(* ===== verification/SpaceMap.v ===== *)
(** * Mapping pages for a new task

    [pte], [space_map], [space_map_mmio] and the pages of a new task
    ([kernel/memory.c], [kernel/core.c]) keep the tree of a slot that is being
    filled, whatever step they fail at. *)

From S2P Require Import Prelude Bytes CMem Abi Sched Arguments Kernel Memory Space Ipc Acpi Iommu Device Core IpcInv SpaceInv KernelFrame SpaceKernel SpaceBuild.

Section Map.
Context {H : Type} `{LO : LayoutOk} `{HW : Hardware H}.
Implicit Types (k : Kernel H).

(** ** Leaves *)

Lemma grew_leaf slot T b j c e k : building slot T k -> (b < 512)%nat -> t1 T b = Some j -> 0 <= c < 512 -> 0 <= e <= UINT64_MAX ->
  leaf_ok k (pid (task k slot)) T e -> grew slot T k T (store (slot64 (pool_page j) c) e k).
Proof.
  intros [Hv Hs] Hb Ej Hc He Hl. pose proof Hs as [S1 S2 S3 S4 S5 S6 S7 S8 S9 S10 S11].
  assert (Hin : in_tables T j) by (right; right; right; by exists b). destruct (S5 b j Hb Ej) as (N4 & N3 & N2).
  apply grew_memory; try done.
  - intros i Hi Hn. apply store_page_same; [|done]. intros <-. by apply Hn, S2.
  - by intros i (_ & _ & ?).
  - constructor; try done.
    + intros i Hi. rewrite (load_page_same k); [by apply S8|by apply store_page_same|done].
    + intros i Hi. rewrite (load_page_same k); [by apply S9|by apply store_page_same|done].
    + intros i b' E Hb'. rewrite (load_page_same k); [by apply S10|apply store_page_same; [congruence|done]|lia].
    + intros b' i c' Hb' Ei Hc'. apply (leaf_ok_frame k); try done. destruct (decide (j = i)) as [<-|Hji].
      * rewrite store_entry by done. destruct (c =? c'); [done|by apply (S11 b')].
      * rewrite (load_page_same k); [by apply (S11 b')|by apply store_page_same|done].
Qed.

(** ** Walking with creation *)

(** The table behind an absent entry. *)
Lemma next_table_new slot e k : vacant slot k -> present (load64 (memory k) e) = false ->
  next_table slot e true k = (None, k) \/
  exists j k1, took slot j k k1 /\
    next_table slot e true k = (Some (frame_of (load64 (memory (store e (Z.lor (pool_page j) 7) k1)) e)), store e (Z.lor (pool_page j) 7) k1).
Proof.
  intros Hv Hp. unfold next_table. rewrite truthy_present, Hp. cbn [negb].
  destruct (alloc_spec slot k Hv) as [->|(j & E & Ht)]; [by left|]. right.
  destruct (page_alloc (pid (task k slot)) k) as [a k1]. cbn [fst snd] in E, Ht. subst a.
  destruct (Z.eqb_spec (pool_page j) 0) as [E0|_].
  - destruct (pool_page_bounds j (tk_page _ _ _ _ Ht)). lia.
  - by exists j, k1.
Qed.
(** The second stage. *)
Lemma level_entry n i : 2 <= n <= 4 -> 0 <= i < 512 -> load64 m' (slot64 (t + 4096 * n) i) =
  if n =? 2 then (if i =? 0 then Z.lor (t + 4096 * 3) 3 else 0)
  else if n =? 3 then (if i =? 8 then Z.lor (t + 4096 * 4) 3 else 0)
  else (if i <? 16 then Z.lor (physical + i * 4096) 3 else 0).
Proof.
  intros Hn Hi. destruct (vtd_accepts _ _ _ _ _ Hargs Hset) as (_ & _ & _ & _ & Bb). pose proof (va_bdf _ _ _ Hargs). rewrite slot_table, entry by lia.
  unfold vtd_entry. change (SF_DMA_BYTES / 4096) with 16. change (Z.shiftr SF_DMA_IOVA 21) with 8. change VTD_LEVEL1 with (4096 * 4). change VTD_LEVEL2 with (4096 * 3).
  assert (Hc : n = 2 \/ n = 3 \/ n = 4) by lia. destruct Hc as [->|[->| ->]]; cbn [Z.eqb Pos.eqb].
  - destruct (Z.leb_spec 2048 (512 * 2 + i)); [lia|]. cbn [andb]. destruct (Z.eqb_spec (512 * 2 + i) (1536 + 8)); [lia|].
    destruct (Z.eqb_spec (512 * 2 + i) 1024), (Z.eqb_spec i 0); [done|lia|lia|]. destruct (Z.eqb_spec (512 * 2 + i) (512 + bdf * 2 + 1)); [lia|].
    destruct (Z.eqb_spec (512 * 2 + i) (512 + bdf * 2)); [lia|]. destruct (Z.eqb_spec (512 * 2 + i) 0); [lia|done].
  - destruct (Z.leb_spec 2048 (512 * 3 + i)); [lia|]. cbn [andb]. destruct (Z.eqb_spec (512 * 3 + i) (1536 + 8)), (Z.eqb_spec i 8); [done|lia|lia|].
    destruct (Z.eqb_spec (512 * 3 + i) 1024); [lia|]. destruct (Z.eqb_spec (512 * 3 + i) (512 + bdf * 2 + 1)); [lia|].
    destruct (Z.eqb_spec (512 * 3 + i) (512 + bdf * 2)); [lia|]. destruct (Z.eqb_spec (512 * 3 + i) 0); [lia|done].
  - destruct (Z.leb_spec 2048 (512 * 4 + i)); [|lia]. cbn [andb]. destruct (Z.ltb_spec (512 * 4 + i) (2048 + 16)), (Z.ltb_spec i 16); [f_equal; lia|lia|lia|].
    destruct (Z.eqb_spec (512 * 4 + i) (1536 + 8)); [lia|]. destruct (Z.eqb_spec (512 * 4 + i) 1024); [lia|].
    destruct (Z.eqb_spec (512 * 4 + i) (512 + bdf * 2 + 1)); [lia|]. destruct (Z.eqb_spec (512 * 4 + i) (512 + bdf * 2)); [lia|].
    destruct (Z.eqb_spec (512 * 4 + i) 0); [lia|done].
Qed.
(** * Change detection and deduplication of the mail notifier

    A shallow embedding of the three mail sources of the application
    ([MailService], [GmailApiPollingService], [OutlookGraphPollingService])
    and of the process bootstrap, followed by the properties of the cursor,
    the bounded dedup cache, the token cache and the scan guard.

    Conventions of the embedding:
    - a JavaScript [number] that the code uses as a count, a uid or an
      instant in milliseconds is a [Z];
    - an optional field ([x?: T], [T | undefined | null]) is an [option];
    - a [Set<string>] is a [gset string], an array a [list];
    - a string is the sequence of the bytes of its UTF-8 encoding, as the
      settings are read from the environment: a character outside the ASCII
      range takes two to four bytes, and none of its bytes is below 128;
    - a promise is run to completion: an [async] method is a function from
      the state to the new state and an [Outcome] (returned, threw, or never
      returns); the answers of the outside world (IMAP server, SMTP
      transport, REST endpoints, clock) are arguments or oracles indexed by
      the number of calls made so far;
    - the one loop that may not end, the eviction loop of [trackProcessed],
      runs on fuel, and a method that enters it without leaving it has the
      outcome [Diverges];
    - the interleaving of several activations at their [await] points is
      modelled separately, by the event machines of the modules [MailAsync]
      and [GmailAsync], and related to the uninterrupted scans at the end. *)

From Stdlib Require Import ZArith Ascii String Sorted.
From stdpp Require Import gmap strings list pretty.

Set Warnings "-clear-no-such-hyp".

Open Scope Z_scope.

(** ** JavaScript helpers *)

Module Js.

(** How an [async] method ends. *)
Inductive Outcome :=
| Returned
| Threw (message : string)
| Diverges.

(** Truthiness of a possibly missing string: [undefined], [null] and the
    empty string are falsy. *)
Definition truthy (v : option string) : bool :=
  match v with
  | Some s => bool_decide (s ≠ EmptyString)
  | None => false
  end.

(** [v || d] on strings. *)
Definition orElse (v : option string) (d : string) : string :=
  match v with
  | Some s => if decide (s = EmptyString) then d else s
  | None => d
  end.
==
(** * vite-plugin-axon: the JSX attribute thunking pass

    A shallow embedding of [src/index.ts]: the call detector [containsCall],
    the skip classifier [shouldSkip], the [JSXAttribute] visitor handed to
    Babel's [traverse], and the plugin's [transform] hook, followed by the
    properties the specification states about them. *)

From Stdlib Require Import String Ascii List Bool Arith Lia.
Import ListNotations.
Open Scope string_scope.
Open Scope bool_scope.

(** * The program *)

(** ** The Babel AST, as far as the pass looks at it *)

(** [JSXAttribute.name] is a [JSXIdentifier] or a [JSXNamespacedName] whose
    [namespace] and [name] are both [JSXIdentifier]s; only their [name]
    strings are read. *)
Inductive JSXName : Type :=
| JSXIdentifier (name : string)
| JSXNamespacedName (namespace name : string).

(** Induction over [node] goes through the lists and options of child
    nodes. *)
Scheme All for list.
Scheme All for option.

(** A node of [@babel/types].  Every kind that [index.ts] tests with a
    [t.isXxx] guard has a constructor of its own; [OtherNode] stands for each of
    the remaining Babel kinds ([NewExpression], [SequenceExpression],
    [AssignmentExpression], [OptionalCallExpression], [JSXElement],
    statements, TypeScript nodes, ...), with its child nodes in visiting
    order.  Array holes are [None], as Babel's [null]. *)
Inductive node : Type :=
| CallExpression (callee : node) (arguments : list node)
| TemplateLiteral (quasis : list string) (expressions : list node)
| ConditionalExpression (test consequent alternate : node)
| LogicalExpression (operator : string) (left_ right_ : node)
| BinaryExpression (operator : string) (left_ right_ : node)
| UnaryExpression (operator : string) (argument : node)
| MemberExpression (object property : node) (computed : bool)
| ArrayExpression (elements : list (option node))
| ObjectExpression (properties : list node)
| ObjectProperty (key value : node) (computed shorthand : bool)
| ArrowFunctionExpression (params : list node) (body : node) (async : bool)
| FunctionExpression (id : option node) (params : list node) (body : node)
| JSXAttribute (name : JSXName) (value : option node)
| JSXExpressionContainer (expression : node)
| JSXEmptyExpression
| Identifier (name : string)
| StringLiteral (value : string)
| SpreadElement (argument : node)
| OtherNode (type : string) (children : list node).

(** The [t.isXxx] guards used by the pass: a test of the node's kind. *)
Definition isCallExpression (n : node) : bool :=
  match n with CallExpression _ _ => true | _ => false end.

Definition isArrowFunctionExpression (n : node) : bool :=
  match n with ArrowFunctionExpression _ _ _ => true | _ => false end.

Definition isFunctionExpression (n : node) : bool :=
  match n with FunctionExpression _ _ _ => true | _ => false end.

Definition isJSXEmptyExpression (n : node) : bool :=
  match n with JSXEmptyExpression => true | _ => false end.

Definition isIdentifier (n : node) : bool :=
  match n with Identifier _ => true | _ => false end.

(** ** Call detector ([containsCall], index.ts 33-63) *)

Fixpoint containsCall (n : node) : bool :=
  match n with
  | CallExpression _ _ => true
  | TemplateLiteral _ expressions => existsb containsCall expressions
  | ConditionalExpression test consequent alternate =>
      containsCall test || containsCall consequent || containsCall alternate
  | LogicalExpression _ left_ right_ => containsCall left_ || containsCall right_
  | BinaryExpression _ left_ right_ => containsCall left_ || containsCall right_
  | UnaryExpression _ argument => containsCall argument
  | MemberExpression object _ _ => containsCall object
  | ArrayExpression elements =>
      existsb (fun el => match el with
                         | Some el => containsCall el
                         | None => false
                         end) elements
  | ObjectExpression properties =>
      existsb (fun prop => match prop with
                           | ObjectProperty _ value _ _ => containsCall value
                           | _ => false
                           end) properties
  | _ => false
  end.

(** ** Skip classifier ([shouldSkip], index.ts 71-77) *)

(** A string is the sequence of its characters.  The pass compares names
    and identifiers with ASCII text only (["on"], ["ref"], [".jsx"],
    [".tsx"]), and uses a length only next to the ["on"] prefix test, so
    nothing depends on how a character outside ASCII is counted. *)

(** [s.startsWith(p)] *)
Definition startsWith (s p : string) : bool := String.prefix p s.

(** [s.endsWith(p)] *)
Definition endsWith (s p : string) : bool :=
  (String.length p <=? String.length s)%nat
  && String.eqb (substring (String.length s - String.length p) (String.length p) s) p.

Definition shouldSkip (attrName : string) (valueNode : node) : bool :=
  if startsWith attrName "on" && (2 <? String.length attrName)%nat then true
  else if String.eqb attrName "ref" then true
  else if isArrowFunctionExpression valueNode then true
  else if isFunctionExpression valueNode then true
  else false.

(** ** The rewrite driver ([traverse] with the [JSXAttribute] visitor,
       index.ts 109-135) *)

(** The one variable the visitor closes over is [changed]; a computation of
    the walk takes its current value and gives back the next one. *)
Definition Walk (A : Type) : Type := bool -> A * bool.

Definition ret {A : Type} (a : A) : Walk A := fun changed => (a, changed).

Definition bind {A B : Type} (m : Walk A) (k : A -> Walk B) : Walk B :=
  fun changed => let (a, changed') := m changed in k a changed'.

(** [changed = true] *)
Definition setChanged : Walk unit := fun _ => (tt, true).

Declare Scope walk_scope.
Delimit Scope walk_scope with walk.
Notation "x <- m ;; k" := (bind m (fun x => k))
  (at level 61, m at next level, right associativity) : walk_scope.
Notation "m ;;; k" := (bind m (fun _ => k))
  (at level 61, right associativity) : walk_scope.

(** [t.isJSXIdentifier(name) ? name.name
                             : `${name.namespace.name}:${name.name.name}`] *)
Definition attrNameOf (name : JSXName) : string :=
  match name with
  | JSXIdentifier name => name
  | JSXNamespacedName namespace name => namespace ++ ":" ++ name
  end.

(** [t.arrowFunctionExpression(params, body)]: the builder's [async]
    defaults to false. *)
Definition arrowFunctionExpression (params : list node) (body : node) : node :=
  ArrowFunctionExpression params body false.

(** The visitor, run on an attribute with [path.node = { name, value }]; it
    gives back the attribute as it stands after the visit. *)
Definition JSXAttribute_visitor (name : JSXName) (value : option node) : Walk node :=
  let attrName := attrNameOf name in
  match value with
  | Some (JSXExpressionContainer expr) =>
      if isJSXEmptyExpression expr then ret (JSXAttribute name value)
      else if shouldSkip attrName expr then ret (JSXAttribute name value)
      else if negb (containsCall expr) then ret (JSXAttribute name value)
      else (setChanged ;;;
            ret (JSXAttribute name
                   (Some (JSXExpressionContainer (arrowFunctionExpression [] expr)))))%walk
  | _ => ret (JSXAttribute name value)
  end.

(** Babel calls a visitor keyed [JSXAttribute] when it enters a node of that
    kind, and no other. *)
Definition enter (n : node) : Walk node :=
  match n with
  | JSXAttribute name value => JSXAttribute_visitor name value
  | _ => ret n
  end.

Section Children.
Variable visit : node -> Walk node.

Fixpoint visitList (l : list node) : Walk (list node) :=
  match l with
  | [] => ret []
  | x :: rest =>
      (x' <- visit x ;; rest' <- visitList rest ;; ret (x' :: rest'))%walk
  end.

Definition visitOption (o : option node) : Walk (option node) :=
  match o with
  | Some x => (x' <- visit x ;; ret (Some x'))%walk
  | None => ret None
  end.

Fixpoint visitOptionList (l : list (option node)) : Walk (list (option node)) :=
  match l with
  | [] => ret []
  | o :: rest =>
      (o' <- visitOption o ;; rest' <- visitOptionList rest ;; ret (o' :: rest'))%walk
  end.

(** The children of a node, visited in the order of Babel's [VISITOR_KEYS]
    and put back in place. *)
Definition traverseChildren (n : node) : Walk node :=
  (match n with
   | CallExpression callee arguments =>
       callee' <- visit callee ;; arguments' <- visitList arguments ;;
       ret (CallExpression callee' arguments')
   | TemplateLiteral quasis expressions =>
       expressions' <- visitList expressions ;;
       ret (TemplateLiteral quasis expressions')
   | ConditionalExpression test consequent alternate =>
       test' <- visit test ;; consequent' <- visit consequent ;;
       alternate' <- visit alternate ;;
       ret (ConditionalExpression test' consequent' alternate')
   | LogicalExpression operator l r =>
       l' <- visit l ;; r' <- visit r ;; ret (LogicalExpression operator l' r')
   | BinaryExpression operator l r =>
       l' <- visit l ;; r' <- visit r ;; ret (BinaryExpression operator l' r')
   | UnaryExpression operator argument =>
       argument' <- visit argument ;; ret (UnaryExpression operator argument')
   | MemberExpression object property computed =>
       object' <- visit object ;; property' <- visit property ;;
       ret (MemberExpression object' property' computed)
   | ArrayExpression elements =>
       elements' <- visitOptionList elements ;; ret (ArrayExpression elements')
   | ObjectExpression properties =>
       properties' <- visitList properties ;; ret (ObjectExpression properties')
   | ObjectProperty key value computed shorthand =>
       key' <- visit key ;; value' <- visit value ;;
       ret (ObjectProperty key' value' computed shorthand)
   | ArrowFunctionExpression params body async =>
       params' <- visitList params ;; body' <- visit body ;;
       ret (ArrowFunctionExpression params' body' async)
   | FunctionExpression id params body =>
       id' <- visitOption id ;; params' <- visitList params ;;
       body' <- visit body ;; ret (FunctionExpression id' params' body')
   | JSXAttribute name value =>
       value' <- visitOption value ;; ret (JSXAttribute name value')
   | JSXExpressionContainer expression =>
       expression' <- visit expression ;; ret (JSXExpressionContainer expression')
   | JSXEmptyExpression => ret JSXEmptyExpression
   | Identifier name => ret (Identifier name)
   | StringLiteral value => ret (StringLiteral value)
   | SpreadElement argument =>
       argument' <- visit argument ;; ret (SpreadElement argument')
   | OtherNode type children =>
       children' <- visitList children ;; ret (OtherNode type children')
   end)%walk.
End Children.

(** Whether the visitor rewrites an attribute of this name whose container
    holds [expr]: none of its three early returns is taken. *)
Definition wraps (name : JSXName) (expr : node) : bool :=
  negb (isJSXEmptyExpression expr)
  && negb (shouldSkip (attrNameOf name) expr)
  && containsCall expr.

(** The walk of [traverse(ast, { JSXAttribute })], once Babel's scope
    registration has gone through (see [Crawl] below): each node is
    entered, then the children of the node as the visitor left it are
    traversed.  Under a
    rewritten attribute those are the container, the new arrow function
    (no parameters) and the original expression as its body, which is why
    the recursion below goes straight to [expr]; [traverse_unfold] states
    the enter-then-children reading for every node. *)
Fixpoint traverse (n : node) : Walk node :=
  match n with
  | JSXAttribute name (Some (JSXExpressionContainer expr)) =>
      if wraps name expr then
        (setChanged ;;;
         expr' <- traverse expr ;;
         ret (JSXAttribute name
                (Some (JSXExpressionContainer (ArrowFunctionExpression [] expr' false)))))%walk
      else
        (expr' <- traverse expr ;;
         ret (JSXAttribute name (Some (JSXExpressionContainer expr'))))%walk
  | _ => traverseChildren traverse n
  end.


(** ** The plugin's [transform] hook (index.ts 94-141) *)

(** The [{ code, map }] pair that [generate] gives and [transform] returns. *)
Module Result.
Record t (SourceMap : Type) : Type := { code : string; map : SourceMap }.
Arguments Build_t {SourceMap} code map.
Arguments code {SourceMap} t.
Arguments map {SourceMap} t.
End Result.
---
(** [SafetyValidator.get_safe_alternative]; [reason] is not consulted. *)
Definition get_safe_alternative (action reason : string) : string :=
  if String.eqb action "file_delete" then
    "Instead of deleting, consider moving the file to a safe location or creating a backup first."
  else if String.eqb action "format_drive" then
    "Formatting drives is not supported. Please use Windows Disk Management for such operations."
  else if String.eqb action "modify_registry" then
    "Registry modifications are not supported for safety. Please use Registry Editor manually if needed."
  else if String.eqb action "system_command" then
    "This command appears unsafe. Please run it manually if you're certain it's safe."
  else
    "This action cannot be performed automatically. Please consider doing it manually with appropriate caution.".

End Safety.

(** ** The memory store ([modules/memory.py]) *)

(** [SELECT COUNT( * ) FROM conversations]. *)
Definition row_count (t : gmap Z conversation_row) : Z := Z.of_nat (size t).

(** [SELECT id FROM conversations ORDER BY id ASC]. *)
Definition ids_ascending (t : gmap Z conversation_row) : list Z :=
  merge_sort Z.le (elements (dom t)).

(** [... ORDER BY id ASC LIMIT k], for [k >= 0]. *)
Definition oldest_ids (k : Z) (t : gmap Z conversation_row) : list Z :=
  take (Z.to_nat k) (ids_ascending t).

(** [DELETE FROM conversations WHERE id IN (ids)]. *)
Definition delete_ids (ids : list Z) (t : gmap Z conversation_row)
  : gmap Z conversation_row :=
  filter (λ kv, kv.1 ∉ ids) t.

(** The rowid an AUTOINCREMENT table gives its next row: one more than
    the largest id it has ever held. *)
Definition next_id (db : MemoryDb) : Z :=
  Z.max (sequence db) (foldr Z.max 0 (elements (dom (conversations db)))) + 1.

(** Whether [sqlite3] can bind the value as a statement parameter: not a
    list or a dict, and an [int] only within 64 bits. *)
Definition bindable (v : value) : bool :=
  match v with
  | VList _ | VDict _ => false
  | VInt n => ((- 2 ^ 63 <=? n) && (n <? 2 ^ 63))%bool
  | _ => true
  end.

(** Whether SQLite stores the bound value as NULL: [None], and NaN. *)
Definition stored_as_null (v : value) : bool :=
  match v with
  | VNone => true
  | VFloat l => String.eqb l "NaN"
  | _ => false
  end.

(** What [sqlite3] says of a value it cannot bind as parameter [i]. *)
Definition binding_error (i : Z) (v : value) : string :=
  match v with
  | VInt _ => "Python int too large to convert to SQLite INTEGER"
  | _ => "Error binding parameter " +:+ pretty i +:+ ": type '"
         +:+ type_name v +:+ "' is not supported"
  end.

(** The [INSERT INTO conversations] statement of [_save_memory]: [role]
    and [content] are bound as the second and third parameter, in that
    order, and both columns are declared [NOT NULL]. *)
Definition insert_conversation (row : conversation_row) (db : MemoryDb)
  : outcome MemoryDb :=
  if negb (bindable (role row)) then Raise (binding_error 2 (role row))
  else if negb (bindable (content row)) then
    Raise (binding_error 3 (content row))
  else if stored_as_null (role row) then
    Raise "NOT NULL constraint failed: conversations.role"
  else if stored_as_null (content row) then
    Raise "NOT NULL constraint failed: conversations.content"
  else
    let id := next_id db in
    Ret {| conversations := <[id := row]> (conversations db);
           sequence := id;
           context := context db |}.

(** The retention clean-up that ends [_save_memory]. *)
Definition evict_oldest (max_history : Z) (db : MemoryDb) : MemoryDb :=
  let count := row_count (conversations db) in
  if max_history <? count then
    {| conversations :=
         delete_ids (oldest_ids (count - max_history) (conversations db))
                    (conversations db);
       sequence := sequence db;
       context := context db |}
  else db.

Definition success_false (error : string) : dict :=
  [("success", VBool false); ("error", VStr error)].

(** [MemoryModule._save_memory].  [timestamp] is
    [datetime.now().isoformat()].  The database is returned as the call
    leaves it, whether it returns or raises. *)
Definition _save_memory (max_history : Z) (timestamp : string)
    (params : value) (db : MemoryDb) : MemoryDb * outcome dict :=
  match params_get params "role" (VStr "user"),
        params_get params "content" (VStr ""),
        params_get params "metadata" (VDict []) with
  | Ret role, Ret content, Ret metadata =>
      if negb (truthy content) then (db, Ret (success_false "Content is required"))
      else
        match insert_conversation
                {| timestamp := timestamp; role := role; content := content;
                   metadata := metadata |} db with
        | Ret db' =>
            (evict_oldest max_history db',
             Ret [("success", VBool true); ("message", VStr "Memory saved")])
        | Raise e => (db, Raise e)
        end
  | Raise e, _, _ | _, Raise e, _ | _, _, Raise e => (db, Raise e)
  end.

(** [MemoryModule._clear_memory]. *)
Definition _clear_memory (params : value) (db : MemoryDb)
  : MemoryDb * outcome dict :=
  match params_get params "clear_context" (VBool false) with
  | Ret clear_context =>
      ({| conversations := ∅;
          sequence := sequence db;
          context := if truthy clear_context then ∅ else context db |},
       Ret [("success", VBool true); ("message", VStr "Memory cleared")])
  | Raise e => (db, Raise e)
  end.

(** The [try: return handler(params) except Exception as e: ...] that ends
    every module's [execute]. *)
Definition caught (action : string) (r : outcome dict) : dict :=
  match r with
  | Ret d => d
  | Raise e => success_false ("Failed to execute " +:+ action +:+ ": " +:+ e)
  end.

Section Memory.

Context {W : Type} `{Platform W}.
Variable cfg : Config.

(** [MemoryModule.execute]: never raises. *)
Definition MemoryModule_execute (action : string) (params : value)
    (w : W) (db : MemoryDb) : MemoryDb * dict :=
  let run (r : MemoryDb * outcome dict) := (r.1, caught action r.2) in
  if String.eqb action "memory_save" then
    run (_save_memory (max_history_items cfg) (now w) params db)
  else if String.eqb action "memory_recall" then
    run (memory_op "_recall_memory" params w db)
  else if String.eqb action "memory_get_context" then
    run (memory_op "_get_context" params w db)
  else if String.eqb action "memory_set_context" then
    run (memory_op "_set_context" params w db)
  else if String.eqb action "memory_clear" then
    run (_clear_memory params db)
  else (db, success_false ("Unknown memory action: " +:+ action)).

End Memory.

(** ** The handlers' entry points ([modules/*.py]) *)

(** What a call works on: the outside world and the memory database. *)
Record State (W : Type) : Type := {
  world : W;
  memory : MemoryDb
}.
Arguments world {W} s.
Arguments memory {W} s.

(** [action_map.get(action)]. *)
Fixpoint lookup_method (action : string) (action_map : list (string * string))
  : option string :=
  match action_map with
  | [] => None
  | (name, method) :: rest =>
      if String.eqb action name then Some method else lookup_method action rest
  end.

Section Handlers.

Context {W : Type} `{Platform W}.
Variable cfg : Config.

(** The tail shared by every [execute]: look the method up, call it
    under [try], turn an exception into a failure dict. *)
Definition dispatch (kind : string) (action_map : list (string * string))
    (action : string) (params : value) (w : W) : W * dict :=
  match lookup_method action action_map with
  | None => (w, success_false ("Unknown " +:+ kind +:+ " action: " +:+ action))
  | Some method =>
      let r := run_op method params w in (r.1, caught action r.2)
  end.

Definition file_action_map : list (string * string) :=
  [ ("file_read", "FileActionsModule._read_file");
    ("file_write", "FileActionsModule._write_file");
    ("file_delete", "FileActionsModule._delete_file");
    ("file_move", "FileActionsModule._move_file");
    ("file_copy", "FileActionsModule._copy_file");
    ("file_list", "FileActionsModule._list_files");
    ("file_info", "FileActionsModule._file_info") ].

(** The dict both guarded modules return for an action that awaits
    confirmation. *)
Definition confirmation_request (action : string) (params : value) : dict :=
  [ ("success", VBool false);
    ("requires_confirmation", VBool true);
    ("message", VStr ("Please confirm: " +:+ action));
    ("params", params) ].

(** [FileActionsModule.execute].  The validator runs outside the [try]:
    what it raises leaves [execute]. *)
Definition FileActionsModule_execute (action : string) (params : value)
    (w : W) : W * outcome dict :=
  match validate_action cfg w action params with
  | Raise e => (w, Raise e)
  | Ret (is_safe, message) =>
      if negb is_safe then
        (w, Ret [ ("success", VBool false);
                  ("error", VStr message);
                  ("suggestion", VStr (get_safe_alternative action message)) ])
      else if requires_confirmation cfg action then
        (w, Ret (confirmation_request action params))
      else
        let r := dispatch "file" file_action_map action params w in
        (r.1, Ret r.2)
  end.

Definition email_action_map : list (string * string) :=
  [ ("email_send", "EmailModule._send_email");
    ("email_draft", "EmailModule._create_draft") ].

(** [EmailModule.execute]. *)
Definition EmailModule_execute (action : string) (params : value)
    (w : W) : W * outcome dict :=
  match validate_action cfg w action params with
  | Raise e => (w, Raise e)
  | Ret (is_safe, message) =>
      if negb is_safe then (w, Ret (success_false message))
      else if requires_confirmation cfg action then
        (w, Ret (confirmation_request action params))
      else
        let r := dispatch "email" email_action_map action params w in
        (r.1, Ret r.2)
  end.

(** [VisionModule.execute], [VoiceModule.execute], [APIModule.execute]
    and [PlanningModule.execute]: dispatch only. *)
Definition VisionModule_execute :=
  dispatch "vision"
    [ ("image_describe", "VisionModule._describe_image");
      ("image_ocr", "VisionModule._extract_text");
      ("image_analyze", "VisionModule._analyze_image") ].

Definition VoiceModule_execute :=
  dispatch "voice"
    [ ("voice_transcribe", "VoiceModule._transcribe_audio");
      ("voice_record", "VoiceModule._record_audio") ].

● Directions:
What is asked for is an exact copy of the lines above from the one containing "(* ===== verification/SpaceMap.v ===== *)" through the one containing "next_table slot e true k = (None, k) \/", and only those.

● Worked solution:
(* ===== verification/SpaceMap.v ===== *)
(** * Mapping pages for a new task

    [pte], [space_map], [space_map_mmio] and the pages of a new task
    ([kernel/memory.c], [kernel/core.c]) keep the tree of a slot that is being
    filled, whatever step they fail at. *)

From S2P Require Import Prelude Bytes CMem Abi Sched Arguments Kernel Memory Space Ipc Acpi Iommu Device Core IpcInv SpaceInv KernelFrame SpaceKernel SpaceBuild.

Section Map.
Context {H : Type} `{LO : LayoutOk} `{HW : Hardware H}.
Implicit Types (k : Kernel H).

(** ** Leaves *)

Lemma grew_leaf slot T b j c e k : building slot T k -> (b < 512)%nat -> t1 T b = Some j -> 0 <= c < 512 -> 0 <= e <= UINT64_MAX ->
  leaf_ok k (pid (task k slot)) T e -> grew slot T k T (store (slot64 (pool_page j) c) e k).
Proof.
  intros [Hv Hs] Hb Ej Hc He Hl. pose proof Hs as [S1 S2 S3 S4 S5 S6 S7 S8 S9 S10 S11].
  assert (Hin : in_tables T j) by (right; right; right; by exists b). destruct (S5 b j Hb Ej) as (N4 & N3 & N2).
  apply grew_memory; try done.
  - intros i Hi Hn. apply store_page_same; [|done]. intros <-. by apply Hn, S2.
  - by intros i (_ & _ & ?).
  - constructor; try done.
    + intros i Hi. rewrite (load_page_same k); [by apply S8|by apply store_page_same|done].
    + intros i Hi. rewrite (load_page_same k); [by apply S9|by apply store_page_same|done].
    + intros i b' E Hb'. rewrite (load_page_same k); [by apply S10|apply store_page_same; [congruence|done]|lia].
    + intros b' i c' Hb' Ei Hc'. apply (leaf_ok_frame k); try done. destruct (decide (j = i)) as [<-|Hji].
      * rewrite store_entry by done. destruct (c =? c'); [done|by apply (S11 b')].
      * rewrite (load_page_same k); [by apply (S11 b')|by apply store_page_same|done].
Qed.

(** ** Walking with creation *)

(** The table behind an absent entry. *)
Lemma next_table_new slot e k : vacant slot k -> present (load64 (memory k) e) = false ->
  next_table slot e true k = (None, k) \/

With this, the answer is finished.